The film, like the best psychological horror, relies largely on an encroaching dread, an intensely gradual pace, a gaping and supremely disconcerting void of musical accompaniment and a heavy, sustained off-screen presence which is only visually realised in the final few frames. It is an ending now much copied but still retains much of its genuinely creepy sense of the macabre and jet black wit to match.
Set during a damp, mouldy autumn, the squelch of the sodden leaves is tangible and aligns well with the decaying walls and surrounds of the boarding house. Entropy has long since set in here; the brooding, gloomy tone is aided by a frozen, rigid camera which often plunges from on-high and is accompanied by intricately weaved chiaroscuro lighting alternately exposing and disguising the gothic confines of the boarding house. Our instinctive desire for the camera to move, to show and to tell is consistently denied.
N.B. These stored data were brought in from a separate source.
(** C14: Setting a key survives a power failure between its two changes of
    flash memory.  When the power fails after the new entry was written and
    before the old entry of the key was removed, the store holds the new value
    after the next start, and all other keys keep theirs, whatever the version
    numbers (their wrap-around included). *)
Theorem kv_set_power_failure s bess M i key val cached_size size :
  kv_inv s bess M -> Forall (fun b => bsize b = size) (blocks s) -> (512 <= size)%nat ->
  key_ok key -> Forall is_byte val -> (length val < 1024)%nat -> fits s key val i ->
  wp (set_cut_off i key val cached_size size) (fun r s' => exists bess',
    (r = 0 /\ kv_inv s' bess' (<[key := val]> M)) \/
    (r = -1 /\ flash_inv s' bess' (<[key := val]> M) /\ exists n, realloc_ok n = false)) s.
Proof.
  intros Hinv Hsize H512 Hk Hv Hvl Hfit. pose proof Hinv as [[Hf Hnum Hnd Hmap] _ Hbid].
  destruct Hfit as (b & Hb & _ & Hroom). destruct (Forall2_lookup_l _ _ _ _ _ Hf Hb) as (es & Hes & Hr).
  assert (Hbs : bsize b = size) by (by apply (Forall_lookup_1 _ _ _ _ Hsize Hb)).
  assert (Hgo : forall ver, (key ∉ (lkey <$> vlocs bess) \/ exists l, l ∈ vlocs bess /\ lkey l = key /\ Z.land ver 0xff = next_ver (e_ver l.2)) ->
    wp (kvblock_set junk i key val ver ;; mems <- gets (fun s => mem <$> blocks s) ;; kv_init realloc_ok true true cached_size mems size)
      (fun r s' => exists bess', (r = 0 /\ kv_inv s' bess' (<[key := val]> M)) \/
        (r = -1 /\ flash_inv s' bess' (<[key := val]> M) /\ exists n, realloc_ok n = false)) s).
  { intros ver Hver. apply wp_bind, (wp_kvblock_set junk i b es); [done..| lia |]. intros pad b' e He Hsz Hr' Hbs' _.
    apply wp_bind, wp_gets. pose proof (flash_put _ _ i _ _ Hf Hr') as Hf'.
    destruct (set_recovers s bess M key val i es e Hinv Hes eq_refl eq_refl eq_refl Hver) as (T & Hrec & <-).
    assert (Hlen : length (mem <$> blocks (with_block i b' s)) = length bess) by (by rewrite length_fmap, (Forall2_length _ _ _ Hf'), length_insert).
    pose proof (br_size _ _ Hr) as [Hs4 Hs15]. rewrite Hbs in Hs4, Hs15. pose proof (Forall2_length _ _ _ Hf).
    pose proof (lookup_lt_Some _ _ _ Hes).
    apply (wp_kv_init realloc_ok cached_size _ (<[i := es ++ [e]]> bess) T size); [done..| lia | lia | | done | |].
    - apply flash_mems; [done|]. simpl. apply Forall_insert; [done | congruence].
    - intros s' bess' Hinv' _ _. exists bess'. by left.
    - intros s' bess' n Hfi Hn. exists bess'. right. eauto. }
  unfold set_cut_off. apply wp_bind, (wp_kv_find s bess M); [done | eapply Forall_impl; [apply Hk | simpl; lia] | |].
  - intros i' off e Hl He _. cbn iota. apply Hgo. right. exists (i', off, e). split; [done|]. split; [done|].
    apply next_version_next. destruct (loc_entry _ _ _ _ _ Hf Hl) as [Hok _]. apply Hok.
  - intros n Hn _. cbn iota. apply Hgo. by left.
Qed.
End Claims.
Lemma key_leb_true (a b : Z * Z * Z) : key_leb a b = true -> key_lt a b \/ a = b.
Proof.
  destruct a as [[h1 m1] s1], b as [[h2 m2] s2]. unfold key_leb, key_lt.
  rewrite orb_true_iff, !andb_true_iff, orb_true_iff, andb_true_iff,
    !Z.ltb_lt, !Z.eqb_eq, Z.leb_le.
  intros [H|[-> [H|[-> H]]]]; [left; lia|left; lia|].
  destruct (Z.eq_dec s1 s2) as [->|]; [right; reflexivity|left; lia].
Qed.

Lemma key_leb_false (a b : Z * Z * Z) : key_leb a b = false -> key_lt b a.
Proof.
  destruct a as [[h1 m1] s1], b as [[h2 m2] s2]. unfold key_leb, key_lt.
  rewrite orb_false_iff, !andb_false_iff, orb_false_iff, andb_false_iff,
    !Z.ltb_ge, !Z.eqb_neq, Z.leb_gt.
  lia.
Qed.

Lemma key_lt_trans (a b c : Z * Z * Z) : key_lt a b -> key_lt b c -> key_lt a c.
Proof.
  destruct a as [[h1 m1] s1], b as [[h2 m2] s2], c as [[h3 m3] s3].
  unfold key_lt. lia.
Qed.

Lemma key_lt_irrefl (a : Z * Z * Z) : ~ key_lt a a.
Proof. destruct a as [[h1 m1] s1]. unfold key_lt. lia. Qed.

End TimeKeys.

Section SortTimes.

Lemma sort_insert_In (t x : dtime) (l : list dtime) :
  In x (sort_insert t l) <-> x = t \/ In x l.
Proof.
  induction l as [|u l IH]; cbn [sort_insert In]; [intuition congruence|].
  destruct (key_leb (time_key u) (time_key t)); cbn [In]; rewrite ?IH; intuition congruence.
Qed.
(** * audio_cutter.py: time parsing and segment editing

    A shallow embedding of [src/audio_cutter.py] and the proofs of the
    properties its specification states.

    Python integers are [Z].  Python floats are IEEE 754 binary64 numbers:
    a finite float is the rational number it denotes, and every arithmetic
    operation returns the exact result rounded to the nearest binary64
    number, ties to even, as IEEE 754 prescribes.  Python strings are
    [string]s of ASCII characters, byte strings are [list byte].  Python
    exceptions are the [Raise] results of an error monad. *)

From Stdlib Require Import ZArith QArith Qround Qabs Qpower Lia Lra Psatz.
From Stdlib Require Import List String Ascii Bool.
From Stdlib Require Import Init.Byte.
From Stdlib Require Import SpecFloat.
Import ListNotations.

Open Scope Z_scope.

(* ================================================================== *)
(** * Exceptions *)
(* ================================================================== *)

(** The exceptions the program can meet.  [WaveError] is [wave.Error]. *)
Inductive exn : Type :=
| ValueError
| OverflowError
| ZeroDivisionError
| TypeError
| FileNotFoundError
| WaveError.

Inductive result (A : Type) : Type :=
| Ok (a : A)
| Raise (e : exn).

Arguments Ok {A} a.
Arguments Raise {A} e.
(** On the stand-in codec: the favicon of [app] is a 64 x 64 raster, and
    both runs serve its 180 x 180 encoding as the touch icon. *)
Lemma Add_touch_icon_default_witness :
  Tiny.decode (Options.Favicon Tiny.app) = inr (Tiny.mkRaster 64 64) /\
  Tiny.encode (Tiny.resize (Tiny.mkRaster 64 64) 180 180 Lanczos) PNG =
    inr (bytes_of_string "PNG" ++ [x00; xb4; x00; xb4])%list /\
  serve "/apple-touch-icon.png"
    (registered Tiny.group
       (fst (Tiny.run Tiny.group (Options.withAppleTouchIcon Tiny.app None)))) =
    Some (Data StatusOK "image/png"
            (bytes_of_string "PNG" ++ [x00; xb4; x00; xb4])%list) /\
  serve "/apple-touch-icon.png"
    (registered Tiny.group
       (fst (Tiny.run Tiny.group
               (Options.withAppleTouchIcon Tiny.app
                  (Some (Options.Favicon Tiny.app)))))) =
    Some (Data StatusOK "image/png"
            (bytes_of_string "PNG" ++ [x00; xb4; x00; xb4])%list).
Proof.
  split; [reflexivity|]. split; [reflexivity|].
  exact (proj2 (proj2 (@Add_touch_icon_default Tiny.imaging Tiny.plainJSON
                         Tiny.group Tiny.app))
           (Tiny.mkRaster 64 64)
           (bytes_of_string "PNG" ++ [x00; xb4; x00; xb4])%list
           eq_refl eq_refl).
Defined.

(** On the stand-in codec the touch icon of [app] is served, and is the
    same under both settings. *)
Example touch_icon_default_app :
  serve "/apple-touch-icon.png"
    (registered Tiny.group (fst (Tiny.run Tiny.group Tiny.app))) =
  Some (Data StatusOK "image/png"
          (bytes_of_string "PNG" ++ [x00; xb4; x00; xb4])%list) /\
  Tiny.run Tiny.group Tiny.app =
  Tiny.run Tiny.group (Options.withAppleTouchIcon Tiny.app (Some Tiny.square64)).
Proof. split; reflexivity. Qed.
The smell, too, of grimy, unwashed children wafts from the screen and the viewer is left at the close with a profoundly disturbing residual unease.
Véra Clouzot, in her debut role, is seriously put through the emotional wringer by her husband and king puppeteer. Already suffering from the cold shoulders provoked by the apparently nepotistic casting, her awkward manner, inelastic body language and capacity for taut facial expression seem to denote her genuine terror at taking on the role. They contribute hugely to the efficacy of the film. The final few scenes of the film are something of a coup de grâce for her character and her weak heart. Tragically, five years later her real heart finally gave out on her, a coincidence which was made much of at the time by the French press.
The film was released during France’s ‘dirty’ war with Algeria and it has been suggested that it is an indirect commentary on just that. This again connects Clouzot to Haneke who, with a contemporary set of cinematic tools, also tackled this subject in Hidden. It is curious, then, that these two masters of manipulation are currently enjoying a moment in the critical sun.